L'éducation est un domaine de responsabilité radicale: l'obligation fondamentale de la société envers ceux qui viennent au monde. Une contribution de Constanza Kaliks au cycle de conférences «Liberté et responsabilité».
Le pouvoir de vivre nécessite d'être rendu possible par d'autres personnes. Cette obligation est claire et ne peut être remise en question. Il convient de s'interroger sur les conditions qui doivent être réunies pour que cette croissance dans le monde devienne une acquisition de liberté et de responsabilité.
L'apprentissage, surtout pendant l'enfance et l'adolescence, se fait parmi les hommes: C'est là qu'il se déroule et trouve ses conditions. La pédagogie se réalise dans l'espace des relations, de la dépendance, un espace qui doit être à la fois ouvert et protégé. La relation directe entre l'enseignant et l'apprenant est essentielle. Il n'est pas étonnant que même dans des pays comme les Pays-Bas, très bien équipés en numérique, les enfants en lockdown aient «peu ou pas appris» pendant la période Corona. C'est ce que montre une étude.

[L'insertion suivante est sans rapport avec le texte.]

Lemma inode_bitmap_wf : bitmap_wf (inode_bitmap fs) /\ bits_len (inode_bitmap fs) = inode_counts (superblock fs).
Proof.
  destruct Hfs as [-> _ ? _ _]. split; [split; [done|]|done]. simpl. unfold inode_counts. lia.
Qed.

(** The bits are in blocks before the inode table. *)
Lemma inode_bit_block n : in_table_range fs n ->
  start_blk_no (inode_bitmap fs) + n / BLOCK_BITS < inode_start_bno (superblock fs).
Proof.
  intros Hn. destruct Hfs as [-> _ ? [Hfit _] _]. unfold in_table_range in Hn. simpl. unfold inode_start_bno, inode_bitmap_start_bno.
  pose proof (div_ceil_spec (inode_counts (superblock fs)) BLOCK_BITS ltac:(lia) ltac:(lia)). lia.
Qed.

Lemma ibit_frame s s' n : in_table_range fs n ->
  (forall b, b < inode_start_bno (superblock fs) -> view s' b = view s b) -> ibit s' n = ibit s n.
Proof.
  intros Hn Hv. pose proof (inode_bit_block n Hn) as Hb. unfold ibit, bit, word_of. do 2 f_equal. apply Hv.
  unfold in_table_range in Hn. lia.
Qed.

Lemma alloc_inode_spec s D : store_ok s -> vol_ok s D ->
  wp (alloc_inode fs)
     (fun n s' => in_table_range fs n /\ ibit s n = false /\ n ∉ D /\ file_type (inode_at s n) = Unknown /\ follows s s' /\ outer fs s s' /\
        forall n', in_table_range fs n' -> ibit s' n' = bool_decide (n' = n) || ibit s n')
     (fun e s' => (e = NoSpaceLeft \/ io_error e /\ ~ healthy s) /\ follows s s' /\ same_view s s') s.
Proof.
  intros Hs [Hok Hfree]. destruct inode_bitmap_wf as [Hwf Hlen]. unfold alloc_inode. apply wp_bind.
  eapply wp_mono; [by apply alloc_bit_spec| |].
  2:{ intros e s' (? & ? & ? & ?). split; [by right|done]. }
  intros [n|] s' [Hf Hr].
  - apply wp_ret. destruct Hr as (Hn & Hbit & _ & Hset & Hout). rewrite Hlen in Hn.
    destruct (Hfree n Hn Hbit) as [HnD Ht]. split_and!; try done; try lia.
    + intros b Hb. apply Hout. pose proof (inode_bit_block n Hn). lia.
    + intros n' [Hn' _]. by apply Hset.
  - apply wp_fail. split; [by left|]. split; [done|apply Hr].
Qed.

(** ** Initialising an inode *)

Definition fresh_inode (t : FileType) (dev : Z) : RawINode :=
  mkRawINode (FileType_into t) 0 0 dev (replicate 12 INVALID_DATA_BLOCK_NO) INVALID_DATA_BLOCK_NO INVALID_DATA_BLOCK_NO.

Lemma fresh_fits t dev : 0 <= dev < 2 ^ 32 -> inode_fits (fresh_inode t dev).
Proof.
  intros. split; simpl; unfold is_u64; try lia; [destruct t; simpl; lia|]. split; [done|]. repeat constructor; lia.
Qed.

Lemma fresh_root t dev k : root (fresh_inode t dev) k = 0.
Proof.
  unfold root. repeat case_match; try done. cbn [fresh_inode direct_blk_ptrs].
  destruct (replicate 12 0 !! Z.to_nat k) as [x|] eqn:Hx; [|done]. by apply lookup_replicate in Hx as [-> _].
Qed.

Lemma fresh_inode_ok s t dev : inode_ok fs s (fresh_inode t dev) /\ content s (fresh_inode t dev) = [] /\
  forall b, ~ owns s (fresh_inode t dev) b.
Proof.
  split; [split|split].
  - done.
  - simpl. unfold MAX_FILE_SIZE. lia.
  - intros k d q Hv. by rewrite fresh_root, node_zero.
  - intros k d q k' d' q' Hv Hv'. by rewrite fresh_root, node_zero.
  - simpl. lia.
  - done.
  - intros b (k & d & q & _ & Hn & Hb). rewrite fresh_root, node_zero in Hn. congruence.
Qed.

Section init.
Variables (D : gset Z) (n : Z) (s s1 : St) (t : FileType) (dev : Z).
#[local] Notation h := (INode_new fs n).
#[local] Notation i' := (fresh_inode t dev).
#[local] Notation s3 := (put_block (blk_no h) (splice (blk_offset h) (encode_inode i') (view s (blk_no h))) s1).
Hypothesis Hs : store_ok s.
Hypothesis Hf : follows s s1.
Hypothesis Hv : same_view s s1.
Hypothesis Hn : in_table_range fs n.
Hypothesis Hdev : 0 <= dev < 2 ^ 32.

Quelles sont les conditions de développement qui permettent à l'être humain d'être en mesure – ou d'arriver à être en mesure – de pouvoir décider librement d'être responsable d'un monde commun? Quelles sont les conditions de développement de son rapport à soi et au monde qui lui permettent d'assumer une responsabilité?
L'enfant et le monde
De toute évidence, ces conditions évoluent de la petite enfance au jeune adulte. Les perspectives anthropologiques que Rudolf Steiner déploie sont des directions de regard, des «réglages de l'œil», afin d'encourager et d'approfondir la perception de l'enfant.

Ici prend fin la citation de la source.